(Data items)
★ ★ ★ ★ ★ ★ ★

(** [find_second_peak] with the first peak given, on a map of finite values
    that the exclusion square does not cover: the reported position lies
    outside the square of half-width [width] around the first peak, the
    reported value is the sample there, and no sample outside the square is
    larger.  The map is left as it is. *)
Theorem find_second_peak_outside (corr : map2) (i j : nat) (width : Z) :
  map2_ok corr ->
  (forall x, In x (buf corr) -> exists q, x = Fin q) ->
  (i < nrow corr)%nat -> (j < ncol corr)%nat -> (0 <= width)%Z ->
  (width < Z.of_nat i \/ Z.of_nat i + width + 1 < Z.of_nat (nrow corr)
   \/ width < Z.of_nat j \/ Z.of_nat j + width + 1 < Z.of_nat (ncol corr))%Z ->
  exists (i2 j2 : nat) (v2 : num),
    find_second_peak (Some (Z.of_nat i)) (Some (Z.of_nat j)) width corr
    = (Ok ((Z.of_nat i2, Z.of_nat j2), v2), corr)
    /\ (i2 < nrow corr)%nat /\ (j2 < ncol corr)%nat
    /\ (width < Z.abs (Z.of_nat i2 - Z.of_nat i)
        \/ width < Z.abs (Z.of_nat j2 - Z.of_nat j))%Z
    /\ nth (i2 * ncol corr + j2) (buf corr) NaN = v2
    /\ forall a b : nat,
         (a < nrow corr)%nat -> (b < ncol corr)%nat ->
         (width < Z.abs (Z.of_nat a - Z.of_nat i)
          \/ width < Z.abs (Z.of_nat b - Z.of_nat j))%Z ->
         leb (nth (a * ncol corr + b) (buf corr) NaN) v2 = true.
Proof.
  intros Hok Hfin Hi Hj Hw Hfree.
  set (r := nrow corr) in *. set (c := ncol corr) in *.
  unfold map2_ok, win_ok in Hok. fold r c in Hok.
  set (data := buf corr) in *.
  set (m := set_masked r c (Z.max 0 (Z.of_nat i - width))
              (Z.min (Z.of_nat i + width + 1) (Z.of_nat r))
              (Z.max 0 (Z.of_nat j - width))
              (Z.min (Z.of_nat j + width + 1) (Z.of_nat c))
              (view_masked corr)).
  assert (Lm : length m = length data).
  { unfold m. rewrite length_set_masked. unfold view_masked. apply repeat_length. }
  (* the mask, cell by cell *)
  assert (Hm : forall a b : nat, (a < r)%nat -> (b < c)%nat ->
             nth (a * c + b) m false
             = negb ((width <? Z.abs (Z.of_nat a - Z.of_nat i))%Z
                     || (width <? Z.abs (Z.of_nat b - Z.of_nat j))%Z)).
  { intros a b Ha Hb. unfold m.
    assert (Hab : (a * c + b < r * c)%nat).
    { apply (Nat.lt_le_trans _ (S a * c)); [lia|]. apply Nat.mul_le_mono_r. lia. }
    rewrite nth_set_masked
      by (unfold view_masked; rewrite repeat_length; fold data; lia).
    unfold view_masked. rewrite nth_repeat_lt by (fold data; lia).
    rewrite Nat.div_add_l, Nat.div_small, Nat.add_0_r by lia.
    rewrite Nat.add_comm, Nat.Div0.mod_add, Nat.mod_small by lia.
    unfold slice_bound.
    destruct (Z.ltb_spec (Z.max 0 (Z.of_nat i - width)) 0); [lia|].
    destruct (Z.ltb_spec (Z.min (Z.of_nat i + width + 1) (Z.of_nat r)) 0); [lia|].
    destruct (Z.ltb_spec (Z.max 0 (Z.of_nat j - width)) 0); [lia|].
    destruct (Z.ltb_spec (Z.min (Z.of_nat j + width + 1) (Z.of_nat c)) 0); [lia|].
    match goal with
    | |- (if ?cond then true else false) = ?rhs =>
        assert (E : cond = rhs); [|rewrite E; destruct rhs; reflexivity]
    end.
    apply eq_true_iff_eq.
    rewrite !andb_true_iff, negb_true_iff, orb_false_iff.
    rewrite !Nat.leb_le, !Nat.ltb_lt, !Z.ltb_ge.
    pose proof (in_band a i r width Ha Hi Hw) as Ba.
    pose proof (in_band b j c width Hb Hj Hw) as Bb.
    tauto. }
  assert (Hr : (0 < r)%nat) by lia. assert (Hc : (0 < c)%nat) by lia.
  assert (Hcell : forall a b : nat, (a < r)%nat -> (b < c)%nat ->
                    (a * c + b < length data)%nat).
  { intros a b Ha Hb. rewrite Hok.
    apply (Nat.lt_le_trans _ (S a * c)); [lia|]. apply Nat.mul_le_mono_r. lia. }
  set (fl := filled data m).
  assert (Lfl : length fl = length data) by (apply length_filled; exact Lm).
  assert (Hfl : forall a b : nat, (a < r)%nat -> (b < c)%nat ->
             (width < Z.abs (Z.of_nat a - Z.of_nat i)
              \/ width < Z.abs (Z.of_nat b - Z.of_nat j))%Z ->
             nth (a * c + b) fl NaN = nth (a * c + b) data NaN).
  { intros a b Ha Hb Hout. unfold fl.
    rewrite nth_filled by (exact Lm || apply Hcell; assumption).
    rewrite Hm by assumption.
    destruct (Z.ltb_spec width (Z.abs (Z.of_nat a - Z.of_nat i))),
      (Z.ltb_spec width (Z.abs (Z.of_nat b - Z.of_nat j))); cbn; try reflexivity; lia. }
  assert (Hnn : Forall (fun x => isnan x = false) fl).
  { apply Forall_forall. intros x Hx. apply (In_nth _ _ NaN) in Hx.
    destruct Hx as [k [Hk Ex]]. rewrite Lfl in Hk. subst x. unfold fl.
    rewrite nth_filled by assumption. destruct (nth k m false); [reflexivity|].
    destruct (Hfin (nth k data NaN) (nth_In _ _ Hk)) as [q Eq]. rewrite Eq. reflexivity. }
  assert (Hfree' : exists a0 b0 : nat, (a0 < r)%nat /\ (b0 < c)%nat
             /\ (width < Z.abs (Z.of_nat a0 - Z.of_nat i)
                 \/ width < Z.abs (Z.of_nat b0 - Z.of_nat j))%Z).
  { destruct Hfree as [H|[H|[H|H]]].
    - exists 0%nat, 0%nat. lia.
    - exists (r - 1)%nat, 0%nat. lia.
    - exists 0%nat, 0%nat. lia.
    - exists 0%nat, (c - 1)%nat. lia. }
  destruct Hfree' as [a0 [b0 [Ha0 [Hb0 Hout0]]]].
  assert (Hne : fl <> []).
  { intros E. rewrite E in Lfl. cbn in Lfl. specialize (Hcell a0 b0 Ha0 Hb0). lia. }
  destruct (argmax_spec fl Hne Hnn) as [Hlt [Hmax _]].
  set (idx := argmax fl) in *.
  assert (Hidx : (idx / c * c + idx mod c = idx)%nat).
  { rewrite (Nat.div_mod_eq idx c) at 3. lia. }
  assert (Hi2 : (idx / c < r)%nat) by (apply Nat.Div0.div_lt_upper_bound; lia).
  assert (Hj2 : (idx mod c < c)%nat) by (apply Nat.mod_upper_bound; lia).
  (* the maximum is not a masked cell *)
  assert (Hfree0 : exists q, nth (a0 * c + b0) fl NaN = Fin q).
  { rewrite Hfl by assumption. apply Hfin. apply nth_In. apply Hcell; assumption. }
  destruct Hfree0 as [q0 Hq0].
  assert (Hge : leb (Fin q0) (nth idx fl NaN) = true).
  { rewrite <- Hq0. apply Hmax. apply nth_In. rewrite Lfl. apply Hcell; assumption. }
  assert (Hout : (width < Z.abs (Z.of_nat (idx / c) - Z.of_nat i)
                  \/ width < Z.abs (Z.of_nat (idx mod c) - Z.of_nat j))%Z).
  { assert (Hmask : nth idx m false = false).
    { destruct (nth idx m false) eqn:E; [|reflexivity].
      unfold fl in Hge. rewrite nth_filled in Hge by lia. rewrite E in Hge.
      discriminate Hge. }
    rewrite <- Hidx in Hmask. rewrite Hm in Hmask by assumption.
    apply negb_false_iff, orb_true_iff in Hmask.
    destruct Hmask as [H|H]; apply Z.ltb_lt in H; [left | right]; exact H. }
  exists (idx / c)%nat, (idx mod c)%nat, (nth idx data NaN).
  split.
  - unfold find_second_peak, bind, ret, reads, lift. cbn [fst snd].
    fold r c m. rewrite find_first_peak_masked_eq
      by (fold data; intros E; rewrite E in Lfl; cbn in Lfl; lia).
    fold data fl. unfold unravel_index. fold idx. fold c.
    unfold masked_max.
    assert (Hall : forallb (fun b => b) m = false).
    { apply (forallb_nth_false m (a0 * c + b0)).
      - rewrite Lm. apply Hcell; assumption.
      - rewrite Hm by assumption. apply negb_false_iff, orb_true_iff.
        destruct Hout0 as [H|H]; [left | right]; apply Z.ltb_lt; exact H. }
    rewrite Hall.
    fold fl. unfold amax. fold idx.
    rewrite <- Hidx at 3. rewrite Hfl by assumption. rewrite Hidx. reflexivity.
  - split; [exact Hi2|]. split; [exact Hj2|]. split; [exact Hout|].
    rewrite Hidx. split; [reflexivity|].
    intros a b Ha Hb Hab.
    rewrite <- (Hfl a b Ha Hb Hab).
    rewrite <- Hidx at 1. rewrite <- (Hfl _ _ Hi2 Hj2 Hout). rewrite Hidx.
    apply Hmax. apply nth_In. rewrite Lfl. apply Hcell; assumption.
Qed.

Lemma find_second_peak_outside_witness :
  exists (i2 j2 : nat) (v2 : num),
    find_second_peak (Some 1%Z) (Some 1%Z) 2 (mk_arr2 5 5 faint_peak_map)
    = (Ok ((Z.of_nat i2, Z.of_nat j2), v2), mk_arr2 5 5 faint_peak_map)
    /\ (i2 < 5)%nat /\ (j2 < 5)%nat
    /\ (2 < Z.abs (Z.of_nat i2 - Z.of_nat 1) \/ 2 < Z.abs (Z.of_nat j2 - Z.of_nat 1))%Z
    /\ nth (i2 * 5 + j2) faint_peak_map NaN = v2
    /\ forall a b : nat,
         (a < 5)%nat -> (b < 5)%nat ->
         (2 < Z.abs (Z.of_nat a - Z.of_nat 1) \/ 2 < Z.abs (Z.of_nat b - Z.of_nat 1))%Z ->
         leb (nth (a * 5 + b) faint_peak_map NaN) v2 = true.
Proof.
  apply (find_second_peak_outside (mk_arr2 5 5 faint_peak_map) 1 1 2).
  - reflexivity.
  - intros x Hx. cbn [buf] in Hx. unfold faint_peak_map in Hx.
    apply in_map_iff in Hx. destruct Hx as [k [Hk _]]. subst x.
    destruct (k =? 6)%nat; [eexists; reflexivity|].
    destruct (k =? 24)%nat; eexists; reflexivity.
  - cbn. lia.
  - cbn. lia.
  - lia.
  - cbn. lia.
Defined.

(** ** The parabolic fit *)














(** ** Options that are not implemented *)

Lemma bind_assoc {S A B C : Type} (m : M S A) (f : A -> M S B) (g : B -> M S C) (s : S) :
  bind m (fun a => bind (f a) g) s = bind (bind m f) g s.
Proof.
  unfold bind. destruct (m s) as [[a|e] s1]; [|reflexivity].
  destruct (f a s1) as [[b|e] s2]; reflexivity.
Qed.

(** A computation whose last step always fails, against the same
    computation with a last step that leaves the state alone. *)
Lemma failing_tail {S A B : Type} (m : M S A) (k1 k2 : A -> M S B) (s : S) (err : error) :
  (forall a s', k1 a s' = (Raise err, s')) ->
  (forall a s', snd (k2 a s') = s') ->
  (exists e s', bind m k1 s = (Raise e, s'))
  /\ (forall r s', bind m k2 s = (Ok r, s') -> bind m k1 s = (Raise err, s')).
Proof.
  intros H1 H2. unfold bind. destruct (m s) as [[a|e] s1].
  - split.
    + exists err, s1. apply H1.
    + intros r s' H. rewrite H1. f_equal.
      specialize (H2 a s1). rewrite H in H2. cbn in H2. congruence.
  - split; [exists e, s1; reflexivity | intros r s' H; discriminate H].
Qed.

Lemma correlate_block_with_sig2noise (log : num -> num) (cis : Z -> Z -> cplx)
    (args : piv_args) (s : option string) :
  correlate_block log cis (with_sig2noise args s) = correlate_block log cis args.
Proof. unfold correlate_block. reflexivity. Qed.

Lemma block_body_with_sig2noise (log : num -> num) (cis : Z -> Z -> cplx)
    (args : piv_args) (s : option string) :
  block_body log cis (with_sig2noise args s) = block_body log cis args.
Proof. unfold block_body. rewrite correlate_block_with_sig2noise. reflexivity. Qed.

★ ★ ★ ★ ★ ★ ★

** PROBLEM STATEMENT **
Above are the records; print exactly the lines from the line with "a0 - Z.of_nat i)" to the line with "unfold fl in", including both, and nothing else.

** EXPECTED OUTPUT **
             /\ (width < Z.abs (Z.of_nat a0 - Z.of_nat i)
                 \/ width < Z.abs (Z.of_nat b0 - Z.of_nat j))%Z).
  { destruct Hfree as [H|[H|[H|H]]].
    - exists 0%nat, 0%nat. lia.
    - exists (r - 1)%nat, 0%nat. lia.
    - exists 0%nat, 0%nat. lia.
    - exists 0%nat, (c - 1)%nat. lia. }
  destruct Hfree' as [a0 [b0 [Ha0 [Hb0 Hout0]]]].
  assert (Hne : fl <> []).
  { intros E. rewrite E in Lfl. cbn in Lfl. specialize (Hcell a0 b0 Ha0 Hb0). lia. }
  destruct (argmax_spec fl Hne Hnn) as [Hlt [Hmax _]].
  set (idx := argmax fl) in *.
  assert (Hidx : (idx / c * c + idx mod c = idx)%nat).
  { rewrite (Nat.div_mod_eq idx c) at 3. lia. }
  assert (Hi2 : (idx / c < r)%nat) by (apply Nat.Div0.div_lt_upper_bound; lia).
  assert (Hj2 : (idx mod c < c)%nat) by (apply Nat.mod_upper_bound; lia).
  (* the maximum is not a masked cell *)
  assert (Hfree0 : exists q, nth (a0 * c + b0) fl NaN = Fin q).
  { rewrite Hfl by assumption. apply Hfin. apply nth_In. apply Hcell; assumption. }
  destruct Hfree0 as [q0 Hq0].
  assert (Hge : leb (Fin q0) (nth idx fl NaN) = true).
  { rewrite <- Hq0. apply Hmax. apply nth_In. rewrite Lfl. apply Hcell; assumption. }
  assert (Hout : (width < Z.abs (Z.of_nat (idx / c) - Z.of_nat i)
                  \/ width < Z.abs (Z.of_nat (idx mod c) - Z.of_nat j))%Z).
  { assert (Hmask : nth idx m false = false).
    { destruct (nth idx m false) eqn:E; [|reflexivity].
      unfold fl in Hge. rewrite nth_filled in Hge by lia. rewrite E in Hge.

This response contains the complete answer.